I saw someone on Twitter basically say that a certain character from a book, who was aro-ace only by Word of God, had been "straightwashed" because "cis heteroromantic aces are more palatable to Straight people."

I mean, maybe that's true vis-à-vis aro-aces—though, technically, any alloromantic ace is going to be "more palatable to Straight people" than an aro-ace—but I don't know if that's really true in general. Personally, I don't feel like a completely sex-repulsed heteroromantic ace is "more palatable" to a Straight person than a gay demisexual or gray-ace.

I also feel like there's a misconception that among the tiny pool of asexual representation, sex-repulsed aces are well-represented, which is why there's often a push to represent demisexuals, gray-aces, and sex-positive asexuals.

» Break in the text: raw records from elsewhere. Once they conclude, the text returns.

(** What an approval did, for any configuration. *)
Lemma approve_for_config_run data_dir config d f f' m' :
  no_read_fault f →
  (∀ m, load_manifest f d = Ok m → NoDup (batch_files f d m)) →
  approve_policy_for_config data_dir config d f = (Ok m', f') →
  same_env f f' ∧
  ∃ m policy phone hww,
    load_manifest f d = Ok m ∧
    validate_batch config m f d = Ok policy ∧
    key_from_str (phone_vault_pubkey config) = Some phone ∧
    load_device_keys f data_dir HWW_DEVICE_FILE = Ok hww ∧
    key_to_string (vault_pubkey hww) = hww_vault_pubkey config ∧
    Forall (approved_transaction d policy phone hww f f') (manifest_transactions m) ∧
    batch_countersigned m d f f' ∧
    m' = set_hww_approved m ∧ load_manifest f' d = Ok m' ∧
    validate_batch config m' f' d = Ok policy ∧
    ∀ k, k ∉ batch_files f d m → file_at f' k = file_at f k.
Proof.
  intros Hn Hdist Ha. unfold approve_policy_for_config in Ha.
  apply M_bind_Ok in Ha as (? & ? & [= <- <-] & Ha).
  apply M_bind_Ok in Ha as (m & ? & [Hm ->]%pure_Ok & Ha).
  apply M_bind_Ok in Ha as (policy & ? & [Hv ->]%pure_Ok & Ha).
  apply M_bind_Ok in Ha as (phone & ? & [Hph%or_err_Ok ->]%pure_Ok & Ha).
  apply M_bind_Ok in Ha as (hpk & ? & [_ ->]%pure_Ok & Ha).
  apply M_bind_Ok in Ha as (n & ? & [_ ->]%pure_Ok & Ha).
  apply M_bind_Ok in Ha as (controller & ? & [_ ->]%pure_Ok & Ha).
  apply M_bind_Ok in Ha as (hww & ? & [Hhww ->]%pure_Ok & Ha).
  apply M_bind_Ok in Ha as ([] & ? & [Hkey%bail_neg ->]%pure_Ok & Ha).
  apply M_bind_Ok in Ha as ([] & f1 & Hloop & Ha).
  apply M_bind_Ok in Ha as ([] & f2 & Hw & [<- ->]%mret_Ok).
  specialize (Hdist m Hm). apply NoDup_cons in Hdist as [Hman Hnd].
  apply approve_all_run in Hloop as (He1 & Hall & Hrest1); [|done|by eapply load_keys_pubkey|done].
  apply write_json_run in Hw as (He2 & _ & Hrest2 & Hjson).
  destruct (Hjson eq_refl) as (s & Hs & Hf2). pose proof (same_env_trans _ _ _ He1 He2) as He.
  rewrite (resolve_env _ _ _ He1) in Hf2, Hrest2.
  assert (Forall (approved_transaction d policy phone hww f f2) (manifest_transactions m)) as Happ.
  { apply Forall_forall. intros t Ht. rewrite Forall_forall in Hall.
    destruct (Hall t Ht) as (p & q & leaf & Hp & Hq & Hx). exists p, q, leaf. split; [done|].
    split; [|done]. rewrite <-Hq. apply (read_psbt_env f1); [done|].
    rewrite (resolve_env _ _ _ He1). apply Hrest2. intros Heq. apply Hman. rewrite <-Heq.
    apply list_elem_of_fmap. eauto. }
  assert (batch_countersigned m d f f2) as Hcs.
  { eapply Forall_impl; [exact Happ|]. intros t Ht p Hp. by eapply approved_countersigned. }
  split; [done|]. exists m, policy, phone, hww. split_and!; try done.
  - unfold load_manifest. eapply read_json_of; [by eapply same_env_faults|exact Hs|].
    by rewrite (resolve_env _ _ _ He).
  - rewrite validate_batch_approved. by eapply validate_follows.
  - intros k Hk. unfold batch_files in Hk. apply not_elem_of_cons in Hk as [Hk1 Hk2].
    rewrite Hrest2 by done. by apply Hrest1.
Qed.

But that is actually pretty untrue. I can count on one hand the number of books I've read/am aware of that featured an asexual who managed to find a happy romantic relationship where sex wasn't required. Every other romance that I've read/seen with an ace-spectrum character (as a leading character, not a minor character) was about a demisexual, gray-ace, or sex-positive asexual.

Books listed under the cut )

So...yeah, sex-repulsed asexuals are really not well represented, particularly in the romance genre. (I think, with regard to traditionally published books and non-romance books, sex-repulsed asexuals are primarily represented by aro-ace characters.)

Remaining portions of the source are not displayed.